※本稿は、銀河『「こだわりさん」が強みを活かして働けるようになる本』(扶桑社)の一部を再編集したものです。
継続するための「仕組み」を作る
パターンを作るのは得意だけれども、それを継続するのが苦手というのは、人一倍強いこだわりを持つ発達障害の「こだわりさん」には案外ありがちなことです。なぜ継続が苦手かというと、こだわりが強い割には、飽きっぽい人が多いからです。
私自身も飽きっぽくて、以前一度ブログを書こうと決意して、1日1記事書く秘策を編み出したものの、何記事か書いたら「もういいや」と放り出してしまいました。
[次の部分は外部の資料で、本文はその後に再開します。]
(** *** The listener and the timer put an end to a waiting call *)

Lemma finish_ends k u v w :
  scopes w !! k = Some {| scope_uuid := u; scope_promise := Pending |} →
  over k u v (finish k v w).
Proof.
  intros Hs. split_and!; cbn.
  - rewrite list_elem_of_filter. tauto.
  - rewrite list_elem_of_fmap. intros [tm [-> Htm]].
    apply list_elem_of_filter in Htm. tauto.
  - by rewrite list_lookup_alter_eq, Hs.
Qed.

Lemma lapse_ends k u w :
  scopes w !! k = Some {| scope_uuid := u; scope_promise := Pending |} →
  k ∉ owner <$> timers w →
  over k u (Some JNull) (lapse k w).
Proof.
  intros Hs Ht. split_and!; cbn.
  - rewrite list_elem_of_filter. tauto.
  - done.
  - by rewrite list_lookup_alter_eq, Hs.
Qed.

Lemma respond_all_ends k u v doc ks w :
  k ∈ ks →
  scopes w !! k = Some {| scope_uuid := u; scope_promise := Pending |} →
  answer u doc = Some v →
  over k u v (foldl (respond_effect doc) w ks).
Proof.
  intros Hin Hs Hans. revert w Hs.
  induction ks as [|k' ks IH]; intros w Hs; [by apply elem_of_nil in Hin|].
  cbn. destruct (decide (k' = k)) as [->|Hne].
  - apply foldl_preserved; [intros; by apply respond_effect_over|].
    unfold respond_effect. rewrite Hs. cbn. rewrite Hans. by apply finish_ends.
  - apply elem_of_cons in Hin as [->|Hin]; [done|].
    apply IH; [done|]. unfold respond_effect. cases.
    by rewrite list_lookup_alter_ne.
Qed.

Lemma lapse_all_ends k u tms w :
  k ∈ owner <$> tms →
  scopes w !! k = Some {| scope_uuid := u; scope_promise := Pending |} →
  k ∉ owner <$> timers w →
  over k u (Some JNull) (foldl (λ w tm, lapse (owner tm) w) w tms).
Proof.
  intros Hin Hs Ht. revert w Hs Ht.
  induction tms as [|tm tms IH]; intros w Hs Ht; [by apply elem_of_nil in Hin|].
  cbn. destruct (decide (owner tm = k)) as [->|Hne].
  - apply (foldl_preserved (over k u (Some JNull))
             (λ w tm, lapse (owner tm) w));
      [intros; by apply lapse_over|].
    by apply lapse_ends.
  - rewrite fmap_cons in Hin. apply elem_of_cons in Hin as [->|Hin]; [done|].
    apply IH; [done| |done]. cbn. by rewrite list_lookup_alter_ne.
Qed.

(** ** One event *)

Lemma inv_same popped w w' :
  listeners w' = listeners w → timers w' = timers w → scopes w' = scopes w →
  microtasks w' = microtasks w → inv popped w ∧ microtasks w = [] →
  inv popped w' ∧ microtasks w' = [].
Proof. intros ??? -> [??]. eauto using inv_ext. Qed.

Lemma waiting_ext k u d w w' :
  listeners w' = listeners w → timers w' = timers w → scopes w' = scopes w →
  waiting k u d w → waiting k u d w'.
Proof. unfold waiting. by intros -> -> ->. Qed.

Lemma over_ext k u v w w' :
  listeners w' = listeners w → timers w' = timers w → scopes w' = scopes w →
  over k u v w → over k u v w'.
Proof. unfold over. by intros -> -> ->. Qed.

Lemma owner_unique (tms : list Timer) a b :
  NoDup (owner <$> tms) → a ∈ tms → b ∈ tms → owner a = owner b → a = b.
Proof.
  intros Hnd. rewrite !list_elem_of_lookup. intros [i Hi] [j Hj] Hab.
  assert (i = j) as ->; [|congruence].
  apply (NoDup_lookup (owner <$> tms) i j (owner a)); [done| |];
    rewrite list_lookup_fmap, ?Hi, ?Hj; cbn; congruence.
Qed.
Lemma parse_tags_pairs (l : list (string * string)) m :
  Forall (fun kv => wf_key kv.1 = true) l ->
  foldl parse_tag_pair m (fmt_tag <$> l) = foldl (fun m kv => <[kv.1 := kv.2]> m) m l.
Proof.
  revert m; induction l as [|[k v] l IH]; intros m H; [done|].
  apply Forall_cons in H as [Hk H]. simpl. rewrite fmt_tag_pair by done. by apply IH.
Qed.

Lemma foldl_insert_map (l : list (string * string)) :
  foldl (fun m kv => <[kv.1 := kv.2]> m) ∅ l = (list_to_map (reverse l) : gmap string string).
Proof.
  induction l as [|[k v] l IH] using rev_ind; [done|].
  rewrite foldl_app, reverse_app. simpl. by rewrite IH.
Qed.

Section Roundtrip.
Context `{HO : !HashOrder}.

Lemma hash_iter_map (m : gmap string string) : list_to_map (reverse (hash_iter m)) = m.
Proof.
  rewrite <- (list_to_map_to_list m) at 2. apply list_to_map_proper.
  - rewrite reverse_Permutation, hash_iter_perm. apply NoDup_fst_map_to_list.
  - by rewrite reverse_Permutation, hash_iter_perm.
Qed.

Lemma hash_iter_Forall {A} (P : string -> A -> Prop) (m : gmap string A) :
  map_Forall P m -> Forall (fun kv => P kv.1 kv.2) (hash_iter m).
Proof.
  intros H. rewrite hash_iter_perm. apply map_Forall_to_list in H.
  eapply Forall_impl; [done|]. by intros [].
Qed.

(** Printed tags are read back, whatever order the map iterates in. *)
Lemma take_tags_fmt m rest :
  map_Forall (fun k _ => wf_key k = true) m ->
  (m = ∅ -> strip_prefix "@" rest = None) ->
  take_tags (fmt_tags m +:+ rest) = Some (m, rest).
Proof.
  intros Hk Hrest. pose proof (hash_iter_Forall _ m Hk) as HF.
  pose proof (hash_iter_map m) as Hm. unfold fmt_tags, take_tags.
  destruct (hash_iter m) as [|kv l] eqn:El.
  { simpl in Hm. cbn [String.append]. rewrite Hrest by done. by rewrite <- Hm. }
  cbn [String.append]. rewrite strip_char_some, append_assoc. cbn [String.append].
  rewrite split_once_app.
  - f_equal. f_equal. unfold parse_tags. rewrite str_split_join; [|done|].
    + rewrite parse_tags_pairs, foldl_insert_map by done. done.
    + rewrite Forall_fmap. eapply Forall_impl; [exact HF|]. intros [k v] Hw.
      unfold wf_key in Hw. bool_hyps. apply fmt_tag_clean; [simpl; tauto|done].
  - apply str_join_contains; [done|]. rewrite Forall_fmap.
    eapply Forall_impl; [exact HF|]. intros [k v] Hw.
    unfold wf_key in Hw. bool_hyps. apply fmt_tag_clean; [simpl; tauto|done].
Qed.

Lemma take_prefix_fmt p rest :
  wf_prefix p = true -> strip_prefix ":" rest = None ->
  take_prefix ((match p with Some p => ":" +:+ p +:+ " " | None => "" end) +:+ rest)
  = Some (p, rest).
Proof.
  intros Hp Hr. unfold take_prefix. destruct p as [p|]; cbn [String.append].
  - rewrite strip_char_some, append_assoc. cbn [String.append]. simpl in Hp. bool_hyps.
    by rewrite split_once_app.
  - by rewrite Hr.
Qed.

Lemma displays_agree m : wf_message m -> sdk_display m = server_display m.
Proof.
  intros (Hp & Hc & Hps & Hk). unfold sdk_display, server_display.
  rewrite fmt_params_agree by done. do 2 f_equal.
  destruct (prefix m); [|done]. simpl in Hp. bool_hyps. by rewrite clean_sanitize.
Qed.

Lemma server_display_parse m : wf_message m -> parse (server_display m) = Some m.
Proof.
  intros (Hp & Hc & Hps & Hk).
  destruct (parse_command_fmt _ _ Hc Hps) as [Hparse Hclean].
  unfold wf_command in Hc. bool_hyps.
  set (body := command m +:+ server_fmt_params (params m)) in *.
  assert (body <> ""%string) as Hne by (unfold body; by destruct (command m)).
  set (pfx := match prefix m with Some p => ":" +:+ p +:+ " " | None => "" end) in *.
  assert (server_display m = (fmt_tags (tags m) +:+ pfx +:+ body)) as -> by done.
  unfold parse. rewrite <- append_assoc, trim_crlf_id, append_assoc by eauto using clean_crlf.
  assert (is_empty (fmt_tags (tags m) +:+ pfx +:+ body) = false) as ->.
  { destruct (fmt_tags (tags m)), pfx; [by destruct body|done..]. }
  assert (strip_prefix ":" body = None) as Hb.
  { unfold body. destruct (command m); [done|]. by apply strip_char_none. }
  rewrite take_tags_fmt; [|done|].
  - cbn [mbind option_bind]. unfold pfx. rewrite take_prefix_fmt by done.
    cbn [mbind option_bind]. rewrite Hparse. by destruct m.
  - intros _. unfold pfx. destruct (prefix m); [done|]. unfold body.
    destruct (command m); [done|]. by apply strip_char_none.
Qed.

End Roundtrip.

Definition sample_message : Message :=
  mkMessage (<["msgid" := "a b;c\"]> (<["+draft/reply" := ""]> ∅)) (Some "alice!~u@host")
    "PRIVMSG" ["#chan"; ":check this out"].


(** ** One message, one line *)

Lemma no_crlf_iff s : str_any is_crlf s = str_contains CR s || str_contains LF s.
Proof.
  unfold str_contains. induction s as [|c s IH]; [done|]. cbn [str_any].
  rewrite IH. unfold is_crlf. rewrite (Ascii.eqb_sym c CR), (Ascii.eqb_sym c LF). btauto.
Qed.

Lemma sanitize_clean s : clean (sanitize s) = true.
Proof.
  unfold clean, sanitize. induction s as [|c s IH]; [done|]. cbn [str_filter].
  destruct (is_unsafe c) eqn:E; cbn [negb]; [done|]. cbn [str_any]. by rewrite E.
Qed.

Lemma join_no_crlf sep l :
  str_any is_crlf sep = false -> Forall (fun x => str_any is_crlf x = false) l ->
  str_any is_crlf (str_join sep l) = false.
Proof.
  intros Hsep. induction l as [|x l IH]; [done|]. intros [Hx Hl]%Forall_cons.
  destruct l as [|y l]; [done|]. by rewrite str_join_cons, !str_any_app, Hx, Hsep, IH.
Qed.

Lemma sdk_fmt_params_no_crlf ps : str_any is_crlf (sdk_fmt_params ps) = false.
Proof.
  assert (forall p, str_any is_crlf (sanitize p) = false) as Hs
    by (intros; apply clean_crlf, sanitize_clean).
  induction ps as [|p ps IH]; [done|]. cbn [sdk_fmt_params].
  destruct (_ && needs_trailing _); [by rewrite str_any_app, Hs|].
  destruct (_ && str_contains _ _).
  - rewrite str_any_app. apply join_no_crlf; [done|]. apply Forall_fmap, Forall_true. apply Hs.
  - by rewrite !str_any_app, Hs, IH.
Qed.

Lemma fmt_tag_no_crlf kv : str_any is_crlf kv.1 = false -> str_any is_crlf (fmt_tag kv) = false.
Proof.
  intros H. unfold fmt_tag. destruct (is_empty kv.2); [done|].
  rewrite !str_any_app, H, (no_crlf_iff (escape_tag_value _)). cbn [orb].
  rewrite !escape_clean; [done|simpl; tauto..].
Qed.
また、健康に気をつけるために毎朝ジムでランニングをしようと心に決めて、「三日坊主にならないように、次の日の準備を毎晩してから眠るようにしよう。すぐに着替えられるように洋服も全部枕元に置いておこう」とパターン化自体はしたものの、それだけに満足してしまい、5日間くらい経ったら、いつの間にかジムには行かなくなってしまったこともありました。
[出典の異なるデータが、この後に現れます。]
(* ===== verification/ActTransitions.v ===== *)
(** * The task lifecycle

    Models [freeq-sdk/src/act_transitions.rs] (which move on a task is legal,
    from which state, by whom) over the rules table of
    [spec/act-transitions.json], and the way an accepted move changes a live
    task ([materialize_act] of [freeq-server/src/db.rs]).

    The checker is a function of a rules table [sp]; [shipped] is the table the
    binary embeds. Theorems that hold for every table quantify over [sp]. *)

From stdpp Require Import base gmap strings list sorting.
From Stdlib Require Import ZArith Lia Ascii String.
From S2P Require Import Prelude Ulid.
Open Scope Z_scope.
Open Scope rust_scope.

Definition DEADLINE_TOLERANCE_MS : Z := 120000.

Inductive Refusal :=
| UnknownKind
| UnknownVerb
| TerminalTask
| IllegalStep
| WrongSender
| DeadlinePassed
| ClientConfirm
| ReplacesNotOpener
| ReplacesMalformed
| ReplacesNotTerminal
| MissingRequirement (field : string)
| AcceptsNotABid.

Definition Refusal_code (r : Refusal) : string :=
  match r with
  | UnknownKind => "unknown-kind"
  | UnknownVerb => "unknown-verb"
  | TerminalTask => "terminal-task"
  | IllegalStep => "illegal-step"
  | WrongSender => "wrong-sender"
  | DeadlinePassed => "deadline-passed"
  | ClientConfirm => "client-confirm"
  | ReplacesNotOpener => "replaces-not-opener"
  | ReplacesMalformed => "replaces-malformed"
  | ReplacesNotTerminal => "replaces-not-terminal"
  | MissingRequirement _ => "missing-requirement"
  | AcceptsNotABid => "accepts-not-a-bid"
  end.

(** ** The rules file *)

Inductive FromStates :=
| One (s : string)
| Many (states : list string).

(** How a row spells [assignee_from]. *)
Inductive AssigneeFrom :=
| FromField (tag : string)
| FromAuthorOf (tag : string).

Record Transition := mkTransition {
  tr_verb : string;
  tr_from : FromStates;
  tr_to : string;
  tr_who : string;
  tr_before_deadline : bool;
  tr_before_bid_deadline : bool;
  tr_assignee_from : option AssigneeFrom;
  tr_requires : list string
}.

Record Opens := mkOpens {
  op_verb : string;
  op_directed : option string;
  op_open : string
}.

Record Kind := mkKind {
  k_opens : Opens;
  k_terminal : list string;
  k_transitions : list Transition
}.

Record Confirmation := mkConfirmation { cf_verb : string; cf_subject : string }.

Record Spec := mkSpec {
  sp_kinds : gmap string Kind;
  sp_confirmation : Confirmation;
  sp_revival_tag : string;
  sp_refusals : gmap string string
}.

Definition str_mem (s : string) (l : list string) : bool := existsb (String.eqb s) l.

Definition ANY_NONTERMINAL : string := "*nonterminal".

(** [FromStates::states] *)
Definition from_states (f : FromStates) : list string :=
  match f with
  | One s => if String.eqb s ANY_NONTERMINAL then [] else [s]
  | Many states => states
  end.

(** [FromStates::matches] *)
Definition from_matches (f : FromStates) (state : string) (k : Kind) : bool :=
  match f with
  | One s =>
      if String.eqb s ANY_NONTERMINAL then negb (str_mem state (k_terminal k))
      else String.eqb s state
  | Many states => str_mem state states
  end.

(** [FromStates::is_exactly] *)
Definition from_is_exactly (f : FromStates) (state : string) : bool :=
  match f with
  | One s => negb (String.eqb s ANY_NONTERMINAL) && String.eqb s state
  | Many [s] => String.eqb s state
  | Many _ => false
  end.

(** ** What is checked *)

Record Task := mkTask {
  task_kind : string;
  task_state : string;
  task_offerer : string;
  task_offeree : option string;
  task_assignee : option string;
  task_deadline : option Z;
  task_bid_deadline : option Z
}.

Record Event := mkEvent {
  ev_verb : string;
  ev_msgid : string;
  ev_accepts : option string;
  ev_fields : list string
}.

(** [accepted_bid] holds the author of the bid the event names. *)
Record Sender := mkSender {
  snd_did : string;
  snd_is_system : bool;
  snd_accepted_bid : option string
}.

Inductive Predecessor := PUnknown | PLive | PFinished.

Inductive AssigneeSource :=
| Actor
| Field (tag : string)
| AuthorOf (tag : string).

Definition BID_VERB : string := "bid".
Definition REVIEW_TIMEOUT_VERB : string := "auto-accept".

(** [check_revival] *)
Definition check_revival (opens : bool) (named : string) (p : Predecessor) : result unit Refusal :=
  if negb opens then Err ReplacesNotOpener
  else if negb (is_event_id named) then Err ReplacesMalformed
  else match p with
       | PLive => Err ReplacesNotTerminal
       | PUnknown | PFinished => Ok tt
       end.

Section Checker.
Variable sp : Spec.

Definition describe (r : Refusal) : string :=
  default "refused" (sp_refusals sp !! Refusal_code r).

Definition initial_state (kind : string) (directed : bool) : option string :=
  k ← sp_kinds sp !! kind;
  if directed then op_directed (k_opens k) else Some (op_open (k_opens k)).

Definition opening_verb (kind : string) : option string :=
  (fun k => op_verb (k_opens k)) <$> sp_kinds sp !! kind.

Definition is_confirmation (verb : string) : bool :=
  String.eqb verb (cf_verb (sp_confirmation sp)).

Definition is_ruling (verb : string) : bool :=
  is_confirmation verb
  || existsb (fun nk => existsb (fun t => String.eqb (tr_verb t) verb
                                          && String.eqb (tr_who t) "system")
                                (k_transitions nk.2))
             (map_to_list (sp_kinds sp)).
継続するのが苦手だと何が一番問題なのかというと、継続して何かを積み上げていくことができないので、高いスキルを身につけられないという点です。
それを打開してくれるのが、ここで紹介する「If thenプランニング」です。
これは、コロンビア大学ビジネススクールモチベーション・サイエンスセンター副所長で社会心理学者のハイディ・グラント教授が提唱したテクニックなのですが、やり方は非常に簡単で、「もし(If)Aをしたら、そのとき(then)Bをする」と、何かをするときに、別の何かをすることをルール化するというものです。
必ずやる習慣に取り入れたい習慣をくっつける
ルールをつくるときのポイントは、1日の中で必ずやる習慣に、自分が新たに取り入れたい習慣をくっつけるというものです。例えば、私が実践しているのは、「もし朝起きたら、就寝時間と起床時間を書いて、生活習慣を見直す」というものです。「朝起きる」ことは、毎日寝る人であれば、必ず起こりうる出来事です。このように、「お手洗いに行ったらスクワットをする」「歯を磨いたら、薬を飲む」などは有効です。
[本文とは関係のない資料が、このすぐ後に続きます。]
(* ===== verification/PolicyStore.v ===== *)
(** * The policy store

    Models [freeq-server/src/policy/store.rs] and the documents of
    [policy/types.rs] it keeps. Each SQLite table is the list of its rows in
    insertion order, with the table's key constraints written out; a JSON
    column is modelled by the document it encodes. The failure of a statement
    is a violated constraint; disk and serialisation failures are not modelled.
    Content hashes and the HMAC are parameters ([PolicyEnv]). *)

From stdpp Require Import base gmap strings list sorting.
From Stdlib Require Import ZArith Lia String SpecFloat.
From S2P Require Import Prelude PolicyEval.
Open Scope Z_scope.
Open Scope rust_scope.

(** ** Documents *)

Inductive BudgetPeriod := PerHour | PerDay | PerWeek | PerTask.

Record BudgetPolicy := mkBudget {
  bp_unit : string;
  bp_max_amount : spec_float;
  bp_period : BudgetPeriod;
  bp_sponsor_did : string;
  bp_warn_threshold : spec_float;
  bp_hard_limit : bool;
  bp_approval_threshold : option spec_float
}.

Record CredentialEndpoint := mkEndpoint {
  ce_issuer : string;
  ce_url : string;
  ce_label : string;
  ce_description : option string
}.

Inductive ValidityModel := JoinTime | Continuous.
Inductive ReceiptEmbedding := Require_ | Allow | Forbid.

Record ChannelLimits := mkLimits { max_members : option Z; max_bots : option Z }.
Record TransparencyConfig := mkTransparency { visibility : string; mmd_seconds : Z }.

Record PolicyDocument := mkPolicy {
  pd_channel_id : string;
  pd_policy_id : option string;
  pd_version : Z;
  pd_effective_at : string;
  pd_previous_policy_hash : option string;
  pd_authority_set_hash : string;
  pd_requirements : Requirement;
  pd_role_requirements : gmap string Requirement;
  pd_validity_model : ValidityModel;
  pd_receipt_embedding : ReceiptEmbedding;
  pd_policy_locations : list string;
  pd_limits : option ChannelLimits;
  pd_transparency : option TransparencyConfig;
  pd_credential_endpoints : gmap string CredentialEndpoint;
  pd_agent_budget : option BudgetPolicy;
  pd_agent_budgets : gmap string BudgetPolicy
}.

Record AuthoritySigner := mkSigner {
  sg_did : string;
  sg_public_key : string;
  sg_label : option string;
  sg_endpoint : option string
}.

Record AuthoritySet := mkAuthoritySet {
  as_hash : option string;
  as_channel_id : string;
  as_signers : list AuthoritySigner;
  as_policy_threshold : Z;
  as_refresh_ttl_seconds : Z;
  as_transparency : option TransparencyConfig;
  as_previous_hash : option string
}.

Record JoinReceipt := mkReceipt {
  jr_channel_id : string;
  jr_policy_id : string;
  jr_join_id : string;
  jr_subject_did : string;
  jr_timestamp : string;
  jr_nonce : string;
  jr_embedded_policy : option PolicyDocument;
  jr_signature : string
}.

Inductive JoinState := JoinPending | JoinConfirmed | JoinFailed | JoinStale.

Record MembershipAttestation := mkAttestation {
  ma_attestation_id : string;
  ma_channel_id : string;
  ma_policy_id : string;
  ma_authority_set_hash : string;
  ma_subject_did : string;
  ma_role : string;
  ma_issued_at : string;
  ma_expires_at : option string;
  ma_join_id : option string;
  ma_signature : string;
  ma_issuer_did : string
}.

Record TransparencyLogEntry := mkLogEntry {
  tl_entry_version : Z;
  tl_channel_id : string;
  tl_policy_id : string;
  tl_attestation_hash : string;
  tl_issued_at : string;
  tl_issuer_authority_id : string
}.

Record StoredCredential := mkStored {
  sc_credential_type : string;
  sc_issuer : string;
  sc_metadata_json : string;
  sc_issued_at : string
}.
これに対して、「ジムに行ったときに○○する」とか「友達に会ったときに▲▲する」などといった、たまにしかやらないようなものはルール化しづらいので、なかなか習慣としては定着しません。
この「If thenプランニング」がなぜこだわりさんに有効なのかというと、私たちはルールが一度決まってしまえば、それをしっかり守ることを心がける特性を持っているからです。一度習慣化してしまえば、飽きっぽい人であったとしても、自分にとって良い習慣として取り入れることができます。